What you will do: All lines from the one containing "get_records self state (S k)" through the final line of the material below must appear exactly as they are, with nothing else.

╭──

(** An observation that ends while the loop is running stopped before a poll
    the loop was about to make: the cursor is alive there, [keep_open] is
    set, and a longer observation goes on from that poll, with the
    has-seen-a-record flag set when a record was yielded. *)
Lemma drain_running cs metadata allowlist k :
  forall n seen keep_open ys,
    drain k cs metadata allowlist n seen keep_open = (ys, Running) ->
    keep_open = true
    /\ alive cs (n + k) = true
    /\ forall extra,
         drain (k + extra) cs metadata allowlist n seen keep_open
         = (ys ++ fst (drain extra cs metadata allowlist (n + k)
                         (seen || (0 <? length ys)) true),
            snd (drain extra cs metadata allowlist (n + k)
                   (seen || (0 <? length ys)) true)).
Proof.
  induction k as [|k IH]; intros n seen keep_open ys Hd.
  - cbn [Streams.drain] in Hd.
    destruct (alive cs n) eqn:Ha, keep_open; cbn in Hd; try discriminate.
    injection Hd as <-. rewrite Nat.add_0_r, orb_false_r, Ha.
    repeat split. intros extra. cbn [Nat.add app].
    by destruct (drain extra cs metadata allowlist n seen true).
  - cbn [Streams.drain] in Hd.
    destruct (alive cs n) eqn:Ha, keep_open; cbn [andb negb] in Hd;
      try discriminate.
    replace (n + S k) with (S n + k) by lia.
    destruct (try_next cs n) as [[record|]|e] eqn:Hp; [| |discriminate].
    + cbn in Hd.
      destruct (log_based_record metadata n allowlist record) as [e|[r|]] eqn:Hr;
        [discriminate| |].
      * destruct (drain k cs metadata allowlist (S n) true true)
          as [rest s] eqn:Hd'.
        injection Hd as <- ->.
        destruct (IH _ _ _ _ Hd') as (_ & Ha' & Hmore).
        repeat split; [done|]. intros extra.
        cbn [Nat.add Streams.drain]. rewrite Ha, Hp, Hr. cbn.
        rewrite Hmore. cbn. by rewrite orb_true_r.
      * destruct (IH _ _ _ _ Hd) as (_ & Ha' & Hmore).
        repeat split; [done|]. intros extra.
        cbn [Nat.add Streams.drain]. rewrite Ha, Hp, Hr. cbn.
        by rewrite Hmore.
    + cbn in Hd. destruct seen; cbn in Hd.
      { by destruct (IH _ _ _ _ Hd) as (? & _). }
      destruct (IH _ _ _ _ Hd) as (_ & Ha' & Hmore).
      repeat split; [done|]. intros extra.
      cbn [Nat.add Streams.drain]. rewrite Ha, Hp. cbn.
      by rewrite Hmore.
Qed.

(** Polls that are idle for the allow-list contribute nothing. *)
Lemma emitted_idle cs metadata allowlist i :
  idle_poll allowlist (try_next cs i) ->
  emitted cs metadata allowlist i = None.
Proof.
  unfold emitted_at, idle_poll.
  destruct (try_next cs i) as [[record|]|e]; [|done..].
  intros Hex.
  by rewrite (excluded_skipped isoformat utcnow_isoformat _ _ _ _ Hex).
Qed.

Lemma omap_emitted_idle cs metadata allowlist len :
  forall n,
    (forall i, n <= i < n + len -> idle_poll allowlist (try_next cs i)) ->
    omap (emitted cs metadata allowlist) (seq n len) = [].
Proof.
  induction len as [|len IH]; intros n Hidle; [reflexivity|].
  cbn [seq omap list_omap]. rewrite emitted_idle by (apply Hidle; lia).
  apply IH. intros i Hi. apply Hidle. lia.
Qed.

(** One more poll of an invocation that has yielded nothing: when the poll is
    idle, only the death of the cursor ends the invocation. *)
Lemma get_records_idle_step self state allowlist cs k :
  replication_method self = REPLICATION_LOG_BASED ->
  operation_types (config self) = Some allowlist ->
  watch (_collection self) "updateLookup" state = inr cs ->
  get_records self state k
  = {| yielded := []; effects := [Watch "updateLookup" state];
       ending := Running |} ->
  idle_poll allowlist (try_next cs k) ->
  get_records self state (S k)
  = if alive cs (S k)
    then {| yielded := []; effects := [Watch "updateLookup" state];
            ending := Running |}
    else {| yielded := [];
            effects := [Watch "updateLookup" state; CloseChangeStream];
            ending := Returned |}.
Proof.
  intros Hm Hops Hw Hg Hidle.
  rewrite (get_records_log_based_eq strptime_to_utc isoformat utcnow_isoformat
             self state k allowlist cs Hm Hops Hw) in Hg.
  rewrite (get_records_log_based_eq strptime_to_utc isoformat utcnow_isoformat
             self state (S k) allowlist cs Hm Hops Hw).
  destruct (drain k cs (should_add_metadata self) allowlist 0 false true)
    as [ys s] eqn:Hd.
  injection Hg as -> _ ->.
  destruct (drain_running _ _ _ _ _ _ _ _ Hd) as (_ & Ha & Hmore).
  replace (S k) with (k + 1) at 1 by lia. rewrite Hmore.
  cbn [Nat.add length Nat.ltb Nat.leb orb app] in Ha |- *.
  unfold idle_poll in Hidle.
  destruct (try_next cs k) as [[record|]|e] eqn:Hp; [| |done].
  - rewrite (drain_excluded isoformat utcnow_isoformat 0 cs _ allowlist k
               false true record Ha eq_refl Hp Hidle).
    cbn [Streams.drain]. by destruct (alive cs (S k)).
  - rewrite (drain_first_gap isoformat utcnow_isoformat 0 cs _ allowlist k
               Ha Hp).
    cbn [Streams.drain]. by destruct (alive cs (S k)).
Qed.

╰──

Finished exercise:
  get_records self state (S k)
  = if alive cs (S k)
    then {| yielded := []; effects := [Watch "updateLookup" state];
            ending := Running |}
    else {| yielded := [];
            effects := [Watch "updateLookup" state; CloseChangeStream];
            ending := Returned |}.
Proof.
  intros Hm Hops Hw Hg Hidle.
  rewrite (get_records_log_based_eq strptime_to_utc isoformat utcnow_isoformat
             self state k allowlist cs Hm Hops Hw) in Hg.
  rewrite (get_records_log_based_eq strptime_to_utc isoformat utcnow_isoformat
             self state (S k) allowlist cs Hm Hops Hw).
  destruct (drain k cs (should_add_metadata self) allowlist 0 false true)
    as [ys s] eqn:Hd.
  injection Hg as -> _ ->.
  destruct (drain_running _ _ _ _ _ _ _ _ Hd) as (_ & Ha & Hmore).
  replace (S k) with (k + 1) at 1 by lia. rewrite Hmore.
  cbn [Nat.add length Nat.ltb Nat.leb orb app] in Ha |- *.
  unfold idle_poll in Hidle.
  destruct (try_next cs k) as [[record|]|e] eqn:Hp; [| |done].
  - rewrite (drain_excluded isoformat utcnow_isoformat 0 cs _ allowlist k
               false true record Ha eq_refl Hp Hidle).
    cbn [Streams.drain]. by destruct (alive cs (S k)).
  - rewrite (drain_first_gap isoformat utcnow_isoformat 0 cs _ allowlist k
               Ha Hp).
    cbn [Streams.drain]. by destruct (alive cs (S k)).
Qed.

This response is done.